→ **EXERCISE DETAILS**:
Print the listing once more, exactly as written.

→ **DATA FOR PROCESSING**:
>>>

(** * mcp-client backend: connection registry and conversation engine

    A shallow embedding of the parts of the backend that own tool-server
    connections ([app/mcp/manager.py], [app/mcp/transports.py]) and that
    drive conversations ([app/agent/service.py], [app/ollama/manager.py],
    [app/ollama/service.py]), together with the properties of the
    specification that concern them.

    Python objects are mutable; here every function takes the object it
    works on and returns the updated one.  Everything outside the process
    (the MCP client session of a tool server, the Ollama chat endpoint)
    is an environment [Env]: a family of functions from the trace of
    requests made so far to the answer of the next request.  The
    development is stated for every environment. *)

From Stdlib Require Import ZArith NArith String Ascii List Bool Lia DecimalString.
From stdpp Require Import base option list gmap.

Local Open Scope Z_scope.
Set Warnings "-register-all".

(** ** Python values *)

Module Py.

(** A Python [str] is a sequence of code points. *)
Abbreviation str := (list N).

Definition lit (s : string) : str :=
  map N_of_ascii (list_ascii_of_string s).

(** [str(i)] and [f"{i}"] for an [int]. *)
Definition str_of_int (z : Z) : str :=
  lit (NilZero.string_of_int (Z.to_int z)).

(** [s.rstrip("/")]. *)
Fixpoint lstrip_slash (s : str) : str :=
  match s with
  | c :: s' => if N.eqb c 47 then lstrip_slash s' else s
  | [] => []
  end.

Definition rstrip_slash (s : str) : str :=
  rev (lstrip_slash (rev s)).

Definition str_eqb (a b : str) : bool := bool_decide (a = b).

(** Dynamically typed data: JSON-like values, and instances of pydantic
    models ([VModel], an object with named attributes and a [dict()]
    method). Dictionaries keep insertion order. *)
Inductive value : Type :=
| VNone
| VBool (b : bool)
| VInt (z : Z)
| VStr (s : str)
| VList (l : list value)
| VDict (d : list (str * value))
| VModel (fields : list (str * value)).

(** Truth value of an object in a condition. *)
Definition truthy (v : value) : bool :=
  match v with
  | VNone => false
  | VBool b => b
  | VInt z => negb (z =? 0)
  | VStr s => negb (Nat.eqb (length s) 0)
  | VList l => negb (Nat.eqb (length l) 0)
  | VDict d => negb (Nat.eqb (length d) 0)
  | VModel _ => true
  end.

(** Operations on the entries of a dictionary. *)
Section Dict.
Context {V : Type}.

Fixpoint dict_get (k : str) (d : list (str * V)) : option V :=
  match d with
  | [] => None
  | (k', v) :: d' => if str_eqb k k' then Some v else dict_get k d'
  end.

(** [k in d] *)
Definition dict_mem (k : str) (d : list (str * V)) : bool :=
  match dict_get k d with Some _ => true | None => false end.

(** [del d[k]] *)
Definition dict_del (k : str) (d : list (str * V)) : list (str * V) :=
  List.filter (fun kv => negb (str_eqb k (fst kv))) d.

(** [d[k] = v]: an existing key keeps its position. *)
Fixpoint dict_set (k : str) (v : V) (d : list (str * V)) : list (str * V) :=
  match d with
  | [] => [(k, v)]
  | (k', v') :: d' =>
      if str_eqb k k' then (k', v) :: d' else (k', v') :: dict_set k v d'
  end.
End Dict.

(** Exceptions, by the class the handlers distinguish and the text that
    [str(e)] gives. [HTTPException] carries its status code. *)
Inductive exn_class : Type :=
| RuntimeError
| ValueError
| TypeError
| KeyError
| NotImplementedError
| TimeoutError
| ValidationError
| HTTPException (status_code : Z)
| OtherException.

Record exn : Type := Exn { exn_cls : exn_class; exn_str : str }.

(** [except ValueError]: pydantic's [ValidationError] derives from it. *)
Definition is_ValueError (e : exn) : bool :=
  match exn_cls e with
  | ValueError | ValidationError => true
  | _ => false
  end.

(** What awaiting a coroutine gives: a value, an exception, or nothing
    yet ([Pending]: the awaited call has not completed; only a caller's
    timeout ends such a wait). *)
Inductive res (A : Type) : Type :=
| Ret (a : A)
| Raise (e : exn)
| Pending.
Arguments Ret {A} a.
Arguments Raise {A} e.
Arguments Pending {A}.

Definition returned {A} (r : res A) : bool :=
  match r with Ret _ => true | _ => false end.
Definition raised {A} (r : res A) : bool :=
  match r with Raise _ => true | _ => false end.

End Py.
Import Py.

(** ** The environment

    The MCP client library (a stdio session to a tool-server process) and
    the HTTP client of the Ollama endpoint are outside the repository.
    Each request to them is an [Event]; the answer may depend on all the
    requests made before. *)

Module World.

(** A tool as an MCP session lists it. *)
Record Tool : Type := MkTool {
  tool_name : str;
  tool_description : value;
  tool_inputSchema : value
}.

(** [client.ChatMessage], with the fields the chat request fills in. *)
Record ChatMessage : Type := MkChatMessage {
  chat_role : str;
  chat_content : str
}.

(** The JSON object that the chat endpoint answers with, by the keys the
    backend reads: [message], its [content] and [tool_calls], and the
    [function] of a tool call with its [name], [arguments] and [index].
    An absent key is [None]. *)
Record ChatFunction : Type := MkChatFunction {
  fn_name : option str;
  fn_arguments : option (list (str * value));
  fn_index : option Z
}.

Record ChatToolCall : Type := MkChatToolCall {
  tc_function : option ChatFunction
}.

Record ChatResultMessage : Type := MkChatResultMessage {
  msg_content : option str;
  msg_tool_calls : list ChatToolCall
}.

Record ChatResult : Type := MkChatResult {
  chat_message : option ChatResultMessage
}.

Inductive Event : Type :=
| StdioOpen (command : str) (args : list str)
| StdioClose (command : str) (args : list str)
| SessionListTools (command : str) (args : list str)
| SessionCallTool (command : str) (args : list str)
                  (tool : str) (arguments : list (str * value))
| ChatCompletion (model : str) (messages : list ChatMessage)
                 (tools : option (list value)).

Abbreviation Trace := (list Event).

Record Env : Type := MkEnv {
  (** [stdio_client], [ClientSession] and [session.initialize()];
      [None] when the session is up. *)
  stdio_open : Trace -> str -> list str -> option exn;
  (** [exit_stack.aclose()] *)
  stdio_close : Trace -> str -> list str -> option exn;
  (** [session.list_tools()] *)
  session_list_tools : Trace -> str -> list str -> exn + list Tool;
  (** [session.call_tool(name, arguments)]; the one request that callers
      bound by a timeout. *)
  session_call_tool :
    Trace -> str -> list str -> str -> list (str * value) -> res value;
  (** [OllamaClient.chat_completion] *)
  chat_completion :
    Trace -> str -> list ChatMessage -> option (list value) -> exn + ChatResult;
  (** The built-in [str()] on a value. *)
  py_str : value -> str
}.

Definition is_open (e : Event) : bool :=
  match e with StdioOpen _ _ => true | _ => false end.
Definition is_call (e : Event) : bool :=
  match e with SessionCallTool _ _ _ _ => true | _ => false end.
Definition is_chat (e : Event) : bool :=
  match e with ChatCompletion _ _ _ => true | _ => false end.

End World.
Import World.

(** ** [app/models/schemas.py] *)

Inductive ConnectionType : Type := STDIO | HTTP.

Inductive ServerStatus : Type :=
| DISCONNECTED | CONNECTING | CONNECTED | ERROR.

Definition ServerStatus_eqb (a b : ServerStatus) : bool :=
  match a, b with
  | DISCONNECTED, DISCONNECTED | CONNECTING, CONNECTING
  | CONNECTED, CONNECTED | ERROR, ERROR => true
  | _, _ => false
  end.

<<<

→ **WRITTEN SOLUTION**:
(** * mcp-client backend: connection registry and conversation engine

    A shallow embedding of the parts of the backend that own tool-server
    connections ([app/mcp/manager.py], [app/mcp/transports.py]) and that
    drive conversations ([app/agent/service.py], [app/ollama/manager.py],
    [app/ollama/service.py]), together with the properties of the
    specification that concern them.

    Python objects are mutable; here every function takes the object it
    works on and returns the updated one.  Everything outside the process
    (the MCP client session of a tool server, the Ollama chat endpoint)
    is an environment [Env]: a family of functions from the trace of
    requests made so far to the answer of the next request.  The
    development is stated for every environment. *)

From Stdlib Require Import ZArith NArith String Ascii List Bool Lia DecimalString.
From stdpp Require Import base option list gmap.

Local Open Scope Z_scope.
Set Warnings "-register-all".

(** ** Python values *)

Module Py.

(** A Python [str] is a sequence of code points. *)
Abbreviation str := (list N).

Definition lit (s : string) : str :=
  map N_of_ascii (list_ascii_of_string s).

(** [str(i)] and [f"{i}"] for an [int]. *)
Definition str_of_int (z : Z) : str :=
  lit (NilZero.string_of_int (Z.to_int z)).

(** [s.rstrip("/")]. *)
Fixpoint lstrip_slash (s : str) : str :=
  match s with
  | c :: s' => if N.eqb c 47 then lstrip_slash s' else s
  | [] => []
  end.

Definition rstrip_slash (s : str) : str :=
  rev (lstrip_slash (rev s)).

Definition str_eqb (a b : str) : bool := bool_decide (a = b).

(** Dynamically typed data: JSON-like values, and instances of pydantic
    models ([VModel], an object with named attributes and a [dict()]
    method). Dictionaries keep insertion order. *)
Inductive value : Type :=
| VNone
| VBool (b : bool)
| VInt (z : Z)
| VStr (s : str)
| VList (l : list value)
| VDict (d : list (str * value))
| VModel (fields : list (str * value)).

(** Truth value of an object in a condition. *)
Definition truthy (v : value) : bool :=
  match v with
  | VNone => false
  | VBool b => b
  | VInt z => negb (z =? 0)
  | VStr s => negb (Nat.eqb (length s) 0)
  | VList l => negb (Nat.eqb (length l) 0)
  | VDict d => negb (Nat.eqb (length d) 0)
  | VModel _ => true
  end.

(** Operations on the entries of a dictionary. *)
Section Dict.
Context {V : Type}.

Fixpoint dict_get (k : str) (d : list (str * V)) : option V :=
  match d with
  | [] => None
  | (k', v) :: d' => if str_eqb k k' then Some v else dict_get k d'
  end.

(** [k in d] *)
Definition dict_mem (k : str) (d : list (str * V)) : bool :=
  match dict_get k d with Some _ => true | None => false end.

(** [del d[k]] *)
Definition dict_del (k : str) (d : list (str * V)) : list (str * V) :=
  List.filter (fun kv => negb (str_eqb k (fst kv))) d.

(** [d[k] = v]: an existing key keeps its position. *)
Fixpoint dict_set (k : str) (v : V) (d : list (str * V)) : list (str * V) :=
  match d with
  | [] => [(k, v)]
  | (k', v') :: d' =>
      if str_eqb k k' then (k', v) :: d' else (k', v') :: dict_set k v d'
  end.
End Dict.

(** Exceptions, by the class the handlers distinguish and the text that
    [str(e)] gives. [HTTPException] carries its status code. *)
Inductive exn_class : Type :=
| RuntimeError
| ValueError
| TypeError
| KeyError
| NotImplementedError
| TimeoutError
| ValidationError
| HTTPException (status_code : Z)
| OtherException.

Record exn : Type := Exn { exn_cls : exn_class; exn_str : str }.

(** [except ValueError]: pydantic's [ValidationError] derives from it. *)
Definition is_ValueError (e : exn) : bool :=
  match exn_cls e with
  | ValueError | ValidationError => true
  | _ => false
  end.

(** What awaiting a coroutine gives: a value, an exception, or nothing
    yet ([Pending]: the awaited call has not completed; only a caller's
    timeout ends such a wait). *)
Inductive res (A : Type) : Type :=
| Ret (a : A)
| Raise (e : exn)
| Pending.
Arguments Ret {A} a.
Arguments Raise {A} e.
Arguments Pending {A}.

Definition returned {A} (r : res A) : bool :=
  match r with Ret _ => true | _ => false end.
Definition raised {A} (r : res A) : bool :=
  match r with Raise _ => true | _ => false end.

End Py.
Import Py.

(** ** The environment

    The MCP client library (a stdio session to a tool-server process) and
    the HTTP client of the Ollama endpoint are outside the repository.
    Each request to them is an [Event]; the answer may depend on all the
    requests made before. *)

Module World.

(** A tool as an MCP session lists it. *)
Record Tool : Type := MkTool {
  tool_name : str;
  tool_description : value;
  tool_inputSchema : value
}.

(** [client.ChatMessage], with the fields the chat request fills in. *)
Record ChatMessage : Type := MkChatMessage {
  chat_role : str;
  chat_content : str
}.

(** The JSON object that the chat endpoint answers with, by the keys the
    backend reads: [message], its [content] and [tool_calls], and the
    [function] of a tool call with its [name], [arguments] and [index].
    An absent key is [None]. *)
Record ChatFunction : Type := MkChatFunction {
  fn_name : option str;
  fn_arguments : option (list (str * value));
  fn_index : option Z
}.

Record ChatToolCall : Type := MkChatToolCall {
  tc_function : option ChatFunction
}.

Record ChatResultMessage : Type := MkChatResultMessage {
  msg_content : option str;
  msg_tool_calls : list ChatToolCall
}.

Record ChatResult : Type := MkChatResult {
  chat_message : option ChatResultMessage
}.

Inductive Event : Type :=
| StdioOpen (command : str) (args : list str)
| StdioClose (command : str) (args : list str)
| SessionListTools (command : str) (args : list str)
| SessionCallTool (command : str) (args : list str)
                  (tool : str) (arguments : list (str * value))
| ChatCompletion (model : str) (messages : list ChatMessage)
                 (tools : option (list value)).

Abbreviation Trace := (list Event).

Record Env : Type := MkEnv {
  (** [stdio_client], [ClientSession] and [session.initialize()];
      [None] when the session is up. *)
  stdio_open : Trace -> str -> list str -> option exn;
  (** [exit_stack.aclose()] *)
  stdio_close : Trace -> str -> list str -> option exn;
  (** [session.list_tools()] *)
  session_list_tools : Trace -> str -> list str -> exn + list Tool;
  (** [session.call_tool(name, arguments)]; the one request that callers
      bound by a timeout. *)
  session_call_tool :
    Trace -> str -> list str -> str -> list (str * value) -> res value;
  (** [OllamaClient.chat_completion] *)
  chat_completion :
    Trace -> str -> list ChatMessage -> option (list value) -> exn + ChatResult;
  (** The built-in [str()] on a value. *)
  py_str : value -> str
}.

Definition is_open (e : Event) : bool :=
  match e with StdioOpen _ _ => true | _ => false end.
Definition is_call (e : Event) : bool :=
  match e with SessionCallTool _ _ _ _ => true | _ => false end.
Definition is_chat (e : Event) : bool :=
  match e with ChatCompletion _ _ _ => true | _ => false end.

End World.
Import World.

(** ** [app/models/schemas.py] *)

Inductive ConnectionType : Type := STDIO | HTTP.

Inductive ServerStatus : Type :=
| DISCONNECTED | CONNECTING | CONNECTED | ERROR.

Definition ServerStatus_eqb (a b : ServerStatus) : bool :=
  match a, b with
  | DISCONNECTED, DISCONNECTED | CONNECTING, CONNECTING
  | CONNECTED, CONNECTED | ERROR, ERROR => true
  | _, _ => false
  end.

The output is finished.